While employers demand that the retirement age be linked to rising life expectancy – a move that unions reject as a de facto “pension at 70” – the German statutory pension system is heading toward higher contributions. The German Pension Insurance (DRV) warns that a planned reduction in federal subsidies by €4 billion in 2027 could push the current contribution rate from 18.6% to 18.8%, with a further increase to 19.9% projected for 2028. The sustainability reserve, which stood at €41.3 billion at the end of 2025, is expected to be largely exhausted by the end of 2027.
Into this strained environment falls a little-noticed change that gives millions of low-wage workers a one-time opportunity. From 1 July 2026, anyone who previously opted out of mandatory pension insurance for a mini-job – geringfügige Beschäftigung – can revoke that decision. The exemption had until now been treated as final and irrevocable. The revocation is made in writing to the employer and applies only for the future; once it takes effect, it becomes permanent. Workers who choose this option will pay 3.6% of their wages into the statutory pension scheme, on top of the flat-rate employer contribution of 15% that already applies.
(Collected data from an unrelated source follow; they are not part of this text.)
Create HintDb safe.
#[local] Hint Resolve safe_ret safe_publish safe_subscribe safe_unsubscribe safe_registerClient
  safe_replayForClient safe_handleAck safe_next_sequence safe_send safe_verify : safe.
#[local] Hint Extern 1 (safe _ (update_me _)) => by apply safe_update_me : safe.
#[local] Hint Extern 1 (safe _ (sendBinary _)) => apply safe_send : safe.
#[local] Hint Extern 1 (safe _ (sendResp _)) => apply safe_send : safe.

(** One step of a handler: a read, [this], a sequence, a loop or a branch. *)
Ltac safe_step :=
  lazymatch goal with
  | |- safe _ (gets (λ s, self (me s)) ≫= _) => apply safe_this
  | |- safe _ (gets _ ≫= _) => apply safe_gets; intros ?
  | |- safe _ (_ ≫= _) => apply safe_bind; [|intros ?]
  | |- safe _ (for_each _ _) => apply safe_for_each; intros ?
  | |- safe _ (match ?y with _ => _ end) => destruct y
  | |- safe _ _ => solve [eauto with safe]
  end.

Lemma handleBinaryFrame_safe x clk f : 0 ≤ sequence f < 2 ^ 64 → safe x (handleBinaryFrame clk f).
Proof.
  intros Hf. unfold handleBinaryFrame, handleSubscribe, handlePublish, handleSignedPublish.
  repeat safe_step.
Qed.

Lemma handleCommand_safe x clk v : safe x (handleCommand clk v).
Proof.
  unfold handleCommand. repeat first [safe_step | apply safe_handleAck, u64_range].
Qed.

(** ** The loops *)

(** A parser consumes at least one byte of the buffer, and no more than it has. *)
Definition reads_some {V} (parse : bytes → outcome (option (V * nat))) (P : V → Prop) : Prop :=
  ∀ buffer, ∃ r, parse buffer = Ret r ∧
    match r with Some (v, n) => (1 ≤ n ≤ length buffer)%nat ∧ P v | None => True end.

Lemma binary_reads : reads_some BinaryProtocol.parse (λ f, frame_wf f = true).
Proof.
  intros buffer. rewrite parse_is_ref. eexists. split; [done|].
  unfold parse_ref. destruct (frame_complete buffer) eqn:H'; [|done].
  destruct (frame_complete_bounds _ H') as (? & ? & ? & ? & ? & Hs).
  split; [|by apply frame_wf_spec, frame_ref_wf]. rewrite Hs in *. destruct (is_signed_command _); lia.
Qed.

Lemma resp_reads : reads_some Resp.parse (λ _, True).
Proof.
  intros buffer. destruct (Resp.parse_reads buffer) as (r & Hr & Hk). exists r. split; [done|].
  destruct r as [[v n]|]; [|done]. specialize (Hk v n eq_refl). split; [lia|done].
Qed.

Lemma drain_safe {V} (parse : bytes → outcome (option (V * nat))) P handle fuel s x :
  reads_some parse P → (∀ i v, P v → safe x (handle i v)) →
  sess_inv s → self (me s) = x → (length (recv_buffer_ (me s)) ≤ fuel)%nat →
  ∃ s', drain parse handle fuel s = (s', Ret tt) ∧ sess_inv s' ∧ self (me s') = x ∧
    protocol_type_ (me s') = protocol_type_ (me s) ∧ last_activity_ (me s') = last_activity_ (me s) ∧
    (length (recv_buffer_ (me s')) ≤ length (recv_buffer_ (me s)))%nat.
Proof.
  intros Hp Hh. revert s. induction fuel as [|fuel IH]; intros s Hi Hx Hlen; cbn [drain];
    unfold mbind, act_bind, gets, liftO; destruct (recv_buffer_ (me s)) as [|c rest] eqn:Eb;
    try (exists s; rewrite Eb; done); [simpl in Hlen; lia|].
  destruct (Hp (c :: rest)) as (r & -> & Hr). destruct r as [[v n]|]; [|exists s; by rewrite Eb].
  destruct Hr as [Hn HP]. unfold update_me, modify.
  set (s1 := s <| me ::= λ m, m <| recv_buffer_ ::= drop n |> |>).
  destruct (Hh fuel v HP s1) as (s2 & [] & E2 & Hi2 & Hx2 & Hb2 & Hpr2 & Hla2); [done|done|]. rewrite E2.
  assert (Hl2 : length (recv_buffer_ (me s2)) = (length (c :: rest) - n)%nat).
  { rewrite Hb2. simpl. rewrite Eb. by rewrite length_drop. }
  destruct (IH s2) as (s3 & E3 & Hi3 & Hx3 & Hpr3 & Hla3 & Hl3); [done|by rewrite Hx2|rewrite Hl2; lia|].
  exists s3. rewrite E3. do 3 (split; [done|]). split; [by rewrite Hpr3, Hpr2|].
  split; [by rewrite Hla3, Hla2|lia].
Qed.

Definition bounded s : Prop := zlen (recv_buffer_ (me s)) ≤ MAX_RECV_BUFFER.

(** The state once the data is staged and the protocol known. *)
Definition staged (now : Z) (data : bytes) s : State env :=
  s <| me ::= λ m, m <| last_activity_ := now |> <| recv_buffer_ := recv_buffer_ m ++ data |>
                     <| protocol_type_ := if bool_decide (protocol_type_ m = UNKNOWN)
                          then detectProtocol (recv_buffer_ m ++ data) else protocol_type_ m |> |>.

Definition drain_stage (clk : nat → clock) s : State env * outcome unit :=
  let fuel := length (recv_buffer_ (me s)) in
  match protocol_type_ (me s) with
  | UNKNOWN => (s, Ret tt)
  | RESP => drain Resp.parse (λ i, handleCommand (clk i)) fuel s
  | BINARY => drain BinaryProtocol.parse (λ i, handleBinaryFrame (clk i)) fuel s
  end.
Lemma follow_trans σ x q1 n1 q2 n2 q3 : follows σ x q1 n1 q2 → follows σ x q2 n2 q3 → follows σ x q1 (n1 + n2) q3.
Proof.
  unfold follows, runs. intros E1 E2. rewrite replicate_add. by rewrite (steps_app _ _ _ _ E1).
Qed.

(** What [on_data] does around the handler of a frame. *)
Definition then_drain (clk : Session.clock) (fuel : nat) (p : prog (Session.State env) unit) : prog (Session.State env) bool :=
  _ ← (_ ← p; Programs.drain BinaryProtocol.parse (λ _, Programs.handleBinaryFrame clk) fuel); mret true.

(** A session that waits between frames of a binary connection. *)
Definition waiting σ (x : Broker.sid) (m : Session.Session) : Prop :=
  threads σ !! x = Some (mkThread m Idle) ∧ Session.recv_buffer_ m = [] ∧ Session.protocol_type_ m ≠ Session.RESP.

(** The frame that arrives is parsed and its handler comes to run. *)
Lemma follow_on_data σ x m b ks o now clk f :
  Session.recv_buffer_ m = [] → Session.protocol_type_ m ≠ Session.RESP →
  frame_wf f = true → zlen (serialize f) ≤ Session.MAX_RECV_BUFFER →
  ∃ n fuel m', Session.self m' = Session.self m ∧ Session.sequence_ m' = Session.sequence_ m ∧
    follows σ x (Session.mkState m b ks, o, Programs.on_data now (λ _, clk) (serialize f)) n
      (Session.mkState m' b ks, o, then_drain clk fuel (Programs.handleBinaryFrame clk f)).
Proof.
  intros Hb Hp Hf Hl. pose proof (Session.parse_serialize_frame f Hf) as Hparse.
  destruct m as [self prot seq cid buf la]. cbn in Hb, Hp. subst buf.
  assert (Hne : ∃ c d, serialize f = c :: d ∧ Session.detectProtocol (c :: d) = Session.BINARY).
  { apply frame_wf_spec, wf_version in Hf. rewrite serialize_layout. unfold header. rewrite Hf. by eexists _, _. }
  destruct Hne as (c & d & El & Hdet). rewrite El in *.
  assert (Hfit : (Session.MAX_RECV_BUFFER <? zlen (@nil char) + zlen (c :: d)) = false) by (apply Z.ltb_ge; exact Hl).
  exists (match prot with Session.UNKNOWN => 10%nat | _ => 9%nat end), (length d).
  exists (Session.mkSession self Session.BINARY seq cid [] now). split; [done|]. split; [done|].
  destruct prot; [|done|].
  all: do 2 (eapply follow_atom; [done|]); cbv beta; cbn [Session.me Session.recv_buffer_ set_field]; rewrite Hfit.
  - do 3 (eapply follow_atom; [done|]). cbn -[Session.detectProtocol Programs.drain]. rewrite Hdet.
    do 3 (eapply follow_atom; [done|]). cbn -[BinaryProtocol.parse]. eapply follow_atom; [unfold liftO; by rewrite Hparse|].
    eapply follow_atom; [done|]. cbn. by rewrite drop_all.
  - do 2 (eapply follow_atom; [done|]). cbn -[Session.detectProtocol Programs.drain].
    do 3 (eapply follow_atom; [done|]). cbn -[BinaryProtocol.parse]. eapply follow_atom; [unfold liftO; by rewrite Hparse|].
    eapply follow_atom; [done|]. cbn. by rewrite drop_all.
Qed.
Since January 2026, the monthly earnings threshold for a mini-job has been €603 – or €7,236 over the year. Roughly 7.46 million people in Germany were classified as mini-jobbers at last count.
Working time accounts are still permitted for mini-jobs, provided the average monthly earnings stay within the €603 limit. Time credits must be cleared promptly, or the mini-job status may be jeopardised. Meanwhile, the German Trade Union Federation (DGB) is calling for a mandatory employer-financed company pension for all workers. However, such company pensions are partially counted against basic income support (Grundsicherung). As of 2026, the first €100 per month is exempt, and 30% of the remainder is disregarded, up to a cap of €281.50.
Alongside the pension debate, the new Long-Term Care Reorganisation Act (Pflegeneuordnungsgesetz, PNOG) introduces far-reaching changes. A new flat-rate contribution to care insurance will apply to mini-jobs: 3.6% paid by the employer – or 1.5% if the worker is employed in a private household. From 1 January 2027, the contribution assessment ceiling in care insurance will rise above €7,000 per month. The surcharge for childless individuals increases from 0.6% to 0.7%. And the previously contribution-free co-insurance of spouses now attracts a surcharge of 0.52 percentage points.